▸ Problem: Write out exactly the lines below that run from the one containing "(session w3) ∧" through the one containing "Lemma subject_value_heap w", both included, with no other lines.

═══ Data to process

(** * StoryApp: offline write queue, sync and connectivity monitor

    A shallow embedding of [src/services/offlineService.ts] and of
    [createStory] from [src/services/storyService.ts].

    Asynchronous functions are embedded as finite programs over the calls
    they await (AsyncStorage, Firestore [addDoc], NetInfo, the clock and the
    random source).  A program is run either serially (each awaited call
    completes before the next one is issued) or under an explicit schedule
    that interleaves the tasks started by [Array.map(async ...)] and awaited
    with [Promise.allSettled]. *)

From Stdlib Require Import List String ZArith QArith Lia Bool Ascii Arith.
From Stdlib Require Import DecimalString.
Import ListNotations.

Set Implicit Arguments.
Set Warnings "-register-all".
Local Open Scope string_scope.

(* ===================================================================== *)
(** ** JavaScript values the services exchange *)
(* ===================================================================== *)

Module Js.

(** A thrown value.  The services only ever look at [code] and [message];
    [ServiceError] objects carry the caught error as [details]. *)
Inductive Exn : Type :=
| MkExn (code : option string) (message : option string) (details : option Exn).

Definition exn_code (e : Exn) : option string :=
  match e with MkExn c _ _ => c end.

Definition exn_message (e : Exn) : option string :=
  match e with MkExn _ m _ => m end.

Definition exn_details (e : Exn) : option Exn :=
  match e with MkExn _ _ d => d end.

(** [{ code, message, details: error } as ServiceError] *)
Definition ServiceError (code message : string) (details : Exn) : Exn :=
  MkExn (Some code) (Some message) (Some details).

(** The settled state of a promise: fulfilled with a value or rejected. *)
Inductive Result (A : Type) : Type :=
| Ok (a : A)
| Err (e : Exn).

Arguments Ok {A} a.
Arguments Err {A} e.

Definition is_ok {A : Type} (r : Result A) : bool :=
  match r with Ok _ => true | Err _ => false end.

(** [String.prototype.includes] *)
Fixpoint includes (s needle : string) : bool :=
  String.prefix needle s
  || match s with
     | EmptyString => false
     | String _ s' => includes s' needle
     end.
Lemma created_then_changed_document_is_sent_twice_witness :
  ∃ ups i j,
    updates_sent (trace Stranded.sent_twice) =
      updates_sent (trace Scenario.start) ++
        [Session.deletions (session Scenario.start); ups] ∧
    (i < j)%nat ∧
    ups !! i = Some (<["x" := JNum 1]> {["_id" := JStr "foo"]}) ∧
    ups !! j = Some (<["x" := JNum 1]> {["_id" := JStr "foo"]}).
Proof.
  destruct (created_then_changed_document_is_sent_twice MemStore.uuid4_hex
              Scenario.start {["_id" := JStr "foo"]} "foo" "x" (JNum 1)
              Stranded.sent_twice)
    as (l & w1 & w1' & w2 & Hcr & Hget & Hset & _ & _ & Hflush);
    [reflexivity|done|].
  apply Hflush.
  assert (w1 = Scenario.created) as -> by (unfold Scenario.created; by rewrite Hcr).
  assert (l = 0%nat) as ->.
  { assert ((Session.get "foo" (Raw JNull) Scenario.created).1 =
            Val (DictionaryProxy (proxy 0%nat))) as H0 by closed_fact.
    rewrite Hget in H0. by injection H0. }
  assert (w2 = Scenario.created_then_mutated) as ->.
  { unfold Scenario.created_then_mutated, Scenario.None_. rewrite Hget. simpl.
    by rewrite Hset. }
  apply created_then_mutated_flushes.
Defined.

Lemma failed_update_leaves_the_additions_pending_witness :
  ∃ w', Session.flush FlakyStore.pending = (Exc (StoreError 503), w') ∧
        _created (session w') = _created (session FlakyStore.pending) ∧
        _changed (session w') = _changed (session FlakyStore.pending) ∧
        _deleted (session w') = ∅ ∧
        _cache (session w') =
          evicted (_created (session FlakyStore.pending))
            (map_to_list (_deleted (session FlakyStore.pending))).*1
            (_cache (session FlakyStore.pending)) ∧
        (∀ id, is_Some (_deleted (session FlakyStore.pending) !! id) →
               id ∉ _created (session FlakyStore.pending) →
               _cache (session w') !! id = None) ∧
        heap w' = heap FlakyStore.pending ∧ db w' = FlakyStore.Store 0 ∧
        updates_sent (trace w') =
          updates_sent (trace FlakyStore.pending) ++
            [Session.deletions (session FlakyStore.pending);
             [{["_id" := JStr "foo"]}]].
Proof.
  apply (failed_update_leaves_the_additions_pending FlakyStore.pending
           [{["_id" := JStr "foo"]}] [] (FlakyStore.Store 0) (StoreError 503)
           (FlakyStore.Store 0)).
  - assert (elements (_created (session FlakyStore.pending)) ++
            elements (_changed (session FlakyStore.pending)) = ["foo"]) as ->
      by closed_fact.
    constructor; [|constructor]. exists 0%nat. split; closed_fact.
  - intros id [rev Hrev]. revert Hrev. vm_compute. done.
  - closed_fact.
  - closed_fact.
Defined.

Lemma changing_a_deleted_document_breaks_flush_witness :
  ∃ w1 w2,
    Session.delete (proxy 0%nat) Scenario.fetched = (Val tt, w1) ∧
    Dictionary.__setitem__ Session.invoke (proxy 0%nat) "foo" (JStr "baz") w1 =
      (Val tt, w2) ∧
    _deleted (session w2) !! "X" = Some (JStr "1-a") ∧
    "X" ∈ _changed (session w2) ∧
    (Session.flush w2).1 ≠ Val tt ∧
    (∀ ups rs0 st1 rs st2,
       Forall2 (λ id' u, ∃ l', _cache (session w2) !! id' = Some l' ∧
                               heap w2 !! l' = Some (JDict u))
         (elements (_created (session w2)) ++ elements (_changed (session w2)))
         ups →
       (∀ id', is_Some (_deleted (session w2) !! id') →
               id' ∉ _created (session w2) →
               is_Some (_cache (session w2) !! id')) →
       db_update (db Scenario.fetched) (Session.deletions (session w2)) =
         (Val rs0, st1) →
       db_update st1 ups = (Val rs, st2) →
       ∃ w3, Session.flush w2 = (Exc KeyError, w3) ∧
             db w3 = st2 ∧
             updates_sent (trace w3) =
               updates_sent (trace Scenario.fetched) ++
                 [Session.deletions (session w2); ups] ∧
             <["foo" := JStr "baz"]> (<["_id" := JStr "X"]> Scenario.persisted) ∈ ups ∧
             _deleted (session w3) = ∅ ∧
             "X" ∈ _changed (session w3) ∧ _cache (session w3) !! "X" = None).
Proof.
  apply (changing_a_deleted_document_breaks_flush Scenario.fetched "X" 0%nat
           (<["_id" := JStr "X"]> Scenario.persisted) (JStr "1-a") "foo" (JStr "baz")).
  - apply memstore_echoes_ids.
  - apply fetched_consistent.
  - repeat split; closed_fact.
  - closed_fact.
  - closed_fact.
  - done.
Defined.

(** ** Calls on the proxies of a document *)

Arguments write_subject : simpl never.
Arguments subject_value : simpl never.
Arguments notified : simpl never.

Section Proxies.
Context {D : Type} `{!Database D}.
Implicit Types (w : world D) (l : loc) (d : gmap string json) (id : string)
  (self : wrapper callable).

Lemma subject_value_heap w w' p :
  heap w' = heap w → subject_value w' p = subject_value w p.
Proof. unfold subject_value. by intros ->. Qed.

══════

▸ Response:
             "X" ∈ _changed (session w3) ∧ _cache (session w3) !! "X" = None).
Proof.
  apply (changing_a_deleted_document_breaks_flush Scenario.fetched "X" 0%nat
           (<["_id" := JStr "X"]> Scenario.persisted) (JStr "1-a") "foo" (JStr "baz")).
  - apply memstore_echoes_ids.
  - apply fetched_consistent.
  - repeat split; closed_fact.
  - closed_fact.
  - closed_fact.
  - done.
Defined.

(** ** Calls on the proxies of a document *)

Arguments write_subject : simpl never.
Arguments subject_value : simpl never.
Arguments notified : simpl never.

Section Proxies.
Context {D : Type} `{!Database D}.
Implicit Types (w : world D) (l : loc) (d : gmap string json) (id : string)
  (self : wrapper callable).

Lemma subject_value_heap w w' p :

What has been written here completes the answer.